WORK REQUIRED
Could you set down exactly the lines of the data below, starting at the one that holds "(Zneg p, r)" and ending at the one that holds "Definition validate (k", both included, and only those?

ENTRIES SHOWN
'''

(** Binary digits, least significant first, closed by [x02]. *)
Fixpoint enc_pos (p : positive) : bytes :=
  match p with
  | xH => [x02]
  | xO q => x00 :: enc_pos q
  | xI q => x01 :: enc_pos q
  end.

Fixpoint dec_pos (l : bytes) : option (positive * bytes) :=
  match l with
  | [] => None
  | b :: t =>
      if Byte.eqb b x02 then Some (xH, t)
      else if Byte.eqb b x00 then
        match dec_pos t with
        | Some (q, r) => Some (xO q, r)
        | None => None
        end
      else if Byte.eqb b x01 then
        match dec_pos t with
        | Some (q, r) => Some (xI q, r)
        | None => None
        end
      else None
  end.

Definition enc_Z (z : Z) : bytes :=
  match z with
  | Z0 => [x00]
  | Zpos p => x01 :: enc_pos p
  | Zneg p => x02 :: enc_pos p
  end.

Definition dec_Z : decoder Z :=
  fun l =>
    match l with
    | [] => None
    | b :: t =>
        if Byte.eqb b x00 then Some (Z0, t)
        else if Byte.eqb b x01 then
          match dec_pos t with
          | Some (p, r) => Some (Zpos p, r)
          | None => None
          end
        else if Byte.eqb b x02 then
          match dec_pos t with
          | Some (p, r) => Some (Zneg p, r)
          | None => None
          end
        else None
    end.

Definition enc_nat (n : nat) : bytes := enc_Z (Z.of_nat n).

Definition dec_nat : decoder nat :=
  dbind dec_Z (fun z => if z <? 0 then dfail else dret (Z.to_nat z)).

Definition enc_bool (b : bool) : bytes := if b then [x01] else [x00].

Definition dec_bool : decoder bool :=
  fun l =>
    match l with
    | [] => None
    | b :: t =>
        if Byte.eqb b x01 then Some (true, t)
        else if Byte.eqb b x00 then Some (false, t)
        else None
    end.

Definition enc_bytes (b : bytes) : bytes := (enc_nat (List.length b) ++ b)%list.

Definition dec_bytes : decoder bytes :=
  dbind dec_nat (fun n l =>
    if (n <=? List.length l)%nat then Some (firstn n l, skipn n l) else None).

Definition enc_string (s : string) : bytes := enc_bytes (list_byte_of_string s).

Definition dec_string : decoder string :=
  dbind dec_bytes (fun b => dret (string_of_list_byte b)).

Definition enc_list {A} (enc : A -> bytes) (xs : list A) : bytes :=
  (enc_nat (List.length xs) ++ flat_map enc xs)%list.

Fixpoint dec_items {A} (dec : decoder A) (n : nat) : decoder (list A) :=
  match n with
  | O => dret []
  | S n' => dbind dec (fun x => dbind (dec_items dec n') (fun xs => dret (x :: xs)))
  end.

Definition dec_list {A} (dec : decoder A) : decoder (list A) :=
  dbind dec_nat (dec_items dec).

End Codec.

Module Reference.

Import Codec.

(** A key is its size in bits and a secret number. *)
Definition Key : Type := (Z * Z)%type.

Definition public (k : Key) : Key := (fst k, 2 * snd k + 1).

Definition validate (k : Key) : bool := 0 <? fst k.

Definition GenerateKey (r : Z) (bits : Z) : outcome Key * Z :=
  if bits <? 2 then (Err "crypto/rsa: too few bits to generate an RSA key", r)
  else (Ok (bits, r), r + 1).

Definition Int (r : Z) (max : Z) : outcome Z * Z :=
  if max <=? 0 then (Panic "crypto/rand: argument to Int is <= 0", r)
  else (Ok (r mod max), r + 1).

Definition enc_key (k : Key) : bytes := (enc_Z (fst k) ++ enc_Z (snd k))%list.

Definition dec_key : decoder Key :=
  dbind dec_Z (fun a => dbind dec_Z (fun b => dret (a, b))).

Definition eku_code (e : x509.ExtKeyUsage) : Z :=
  match e with
  | x509.ExtKeyUsageAny => 0
  | x509.ExtKeyUsageServerAuth => 1
  | x509.ExtKeyUsageClientAuth => 2
  | x509.ExtKeyUsageCodeSigning => 3
  | x509.ExtKeyUsageEmailProtection => 4
  | x509.ExtKeyUsageIPSECEndSystem => 5
  | x509.ExtKeyUsageIPSECTunnel => 6
  | x509.ExtKeyUsageIPSECUser => 7
  | x509.ExtKeyUsageTimeStamping => 8
  | x509.ExtKeyUsageOCSPSigning => 9
  | x509.ExtKeyUsageMicrosoftServerGatedCrypto => 10
  | x509.ExtKeyUsageNetscapeServerGatedCrypto => 11
  | x509.ExtKeyUsageMicrosoftCommercialCodeSigning => 12
  | x509.ExtKeyUsageMicrosoftKernelCodeSigning => 13
  end.

Definition eku_of_code (z : Z) : option x509.ExtKeyUsage :=
  match z with
  | 0 => Some x509.ExtKeyUsageAny
  | 1 => Some x509.ExtKeyUsageServerAuth
  | 2 => Some x509.ExtKeyUsageClientAuth
  | 3 => Some x509.ExtKeyUsageCodeSigning
  | 4 => Some x509.ExtKeyUsageEmailProtection
  | 5 => Some x509.ExtKeyUsageIPSECEndSystem
  | 6 => Some x509.ExtKeyUsageIPSECTunnel
  | 7 => Some x509.ExtKeyUsageIPSECUser
  | 8 => Some x509.ExtKeyUsageTimeStamping
  | 9 => Some x509.ExtKeyUsageOCSPSigning
  | 10 => Some x509.ExtKeyUsageMicrosoftServerGatedCrypto
  | 11 => Some x509.ExtKeyUsageNetscapeServerGatedCrypto
  | 12 => Some x509.ExtKeyUsageMicrosoftCommercialCodeSigning
  | 13 => Some x509.ExtKeyUsageMicrosoftKernelCodeSigning
  | _ => None
  end.

Definition enc_eku (e : x509.ExtKeyUsage) : bytes := enc_Z (eku_code e).

Definition dec_eku : decoder x509.ExtKeyUsage :=
  dbind dec_Z (fun z => match eku_of_code z with
                        | Some e => dret e
                        | None => dfail
                        end).

Definition enc_name (n : pkix.Name) : bytes :=
  (enc_list enc_string (pkix.Country n)
   ++ enc_list enc_string (pkix.Organization n)
   ++ enc_list enc_string (pkix.OrganizationalUnit n)
   ++ enc_list enc_string (pkix.Locality n)
   ++ enc_list enc_string (pkix.Province n)
   ++ enc_string (pkix.CommonName n))%list.

Definition dec_name : decoder pkix.Name :=
  dbind (dec_list dec_string) (fun c =>
  dbind (dec_list dec_string) (fun o =>
  dbind (dec_list dec_string) (fun ou =>
  dbind (dec_list dec_string) (fun l =>
  dbind (dec_list dec_string) (fun p =>
  dbind dec_string (fun cn =>
  dret (pkix.mkName c o ou l p cn))))))).

(** The signed part of a certificate. *)
Record TBS : Type := mkTBS {
  tbs_serial : Z;
  tbs_subject : pkix.Name;
  tbs_issuer : pkix.Name;
  tbs_notBefore : Z;
  tbs_notAfter : Z;
  tbs_keyUsage : Z;
  tbs_extKeyUsage : list x509.ExtKeyUsage;
  tbs_bcValid : bool;
  tbs_isCA : bool;
  tbs_dnsNames : list string;
  tbs_key : Key
}.

Definition tbs_of (tpl parent : x509.Certificate Key) (pub : Key) : TBS :=
  {| tbs_serial := x509.SerialNumber tpl;
     tbs_subject := x509.Subject tpl;
     tbs_issuer := x509.Subject parent;
     tbs_notBefore := x509.asn1_time (x509.NotBefore tpl);
     tbs_notAfter := x509.asn1_time (x509.NotAfter tpl);
     tbs_keyUsage := x509.asn1_keyUsage (x509.KeyUsage_ tpl);
     tbs_extKeyUsage := x509.ExtKeyUsage_ tpl;
     tbs_bcValid := x509.BasicConstraintsValid tpl;
     tbs_isCA := x509.BasicConstraintsValid tpl && x509.IsCA tpl;
     tbs_dnsNames := x509.DNSNames tpl;
     tbs_key := pub |}.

'''

RESULT
          | Some (p, r) => Some (Zneg p, r)
          | None => None
          end
        else None
    end.

Definition enc_nat (n : nat) : bytes := enc_Z (Z.of_nat n).

Definition dec_nat : decoder nat :=
  dbind dec_Z (fun z => if z <? 0 then dfail else dret (Z.to_nat z)).

Definition enc_bool (b : bool) : bytes := if b then [x01] else [x00].

Definition dec_bool : decoder bool :=
  fun l =>
    match l with
    | [] => None
    | b :: t =>
        if Byte.eqb b x01 then Some (true, t)
        else if Byte.eqb b x00 then Some (false, t)
        else None
    end.

Definition enc_bytes (b : bytes) : bytes := (enc_nat (List.length b) ++ b)%list.

Definition dec_bytes : decoder bytes :=
  dbind dec_nat (fun n l =>
    if (n <=? List.length l)%nat then Some (firstn n l, skipn n l) else None).

Definition enc_string (s : string) : bytes := enc_bytes (list_byte_of_string s).

Definition dec_string : decoder string :=
  dbind dec_bytes (fun b => dret (string_of_list_byte b)).

Definition enc_list {A} (enc : A -> bytes) (xs : list A) : bytes :=
  (enc_nat (List.length xs) ++ flat_map enc xs)%list.

Fixpoint dec_items {A} (dec : decoder A) (n : nat) : decoder (list A) :=
  match n with
  | O => dret []
  | S n' => dbind dec (fun x => dbind (dec_items dec n') (fun xs => dret (x :: xs)))
  end.

Definition dec_list {A} (dec : decoder A) : decoder (list A) :=
  dbind dec_nat (dec_items dec).

End Codec.

Module Reference.

Import Codec.

(** A key is its size in bits and a secret number. *)
Definition Key : Type := (Z * Z)%type.

Definition public (k : Key) : Key := (fst k, 2 * snd k + 1).

Definition validate (k : Key) : bool := 0 <? fst k.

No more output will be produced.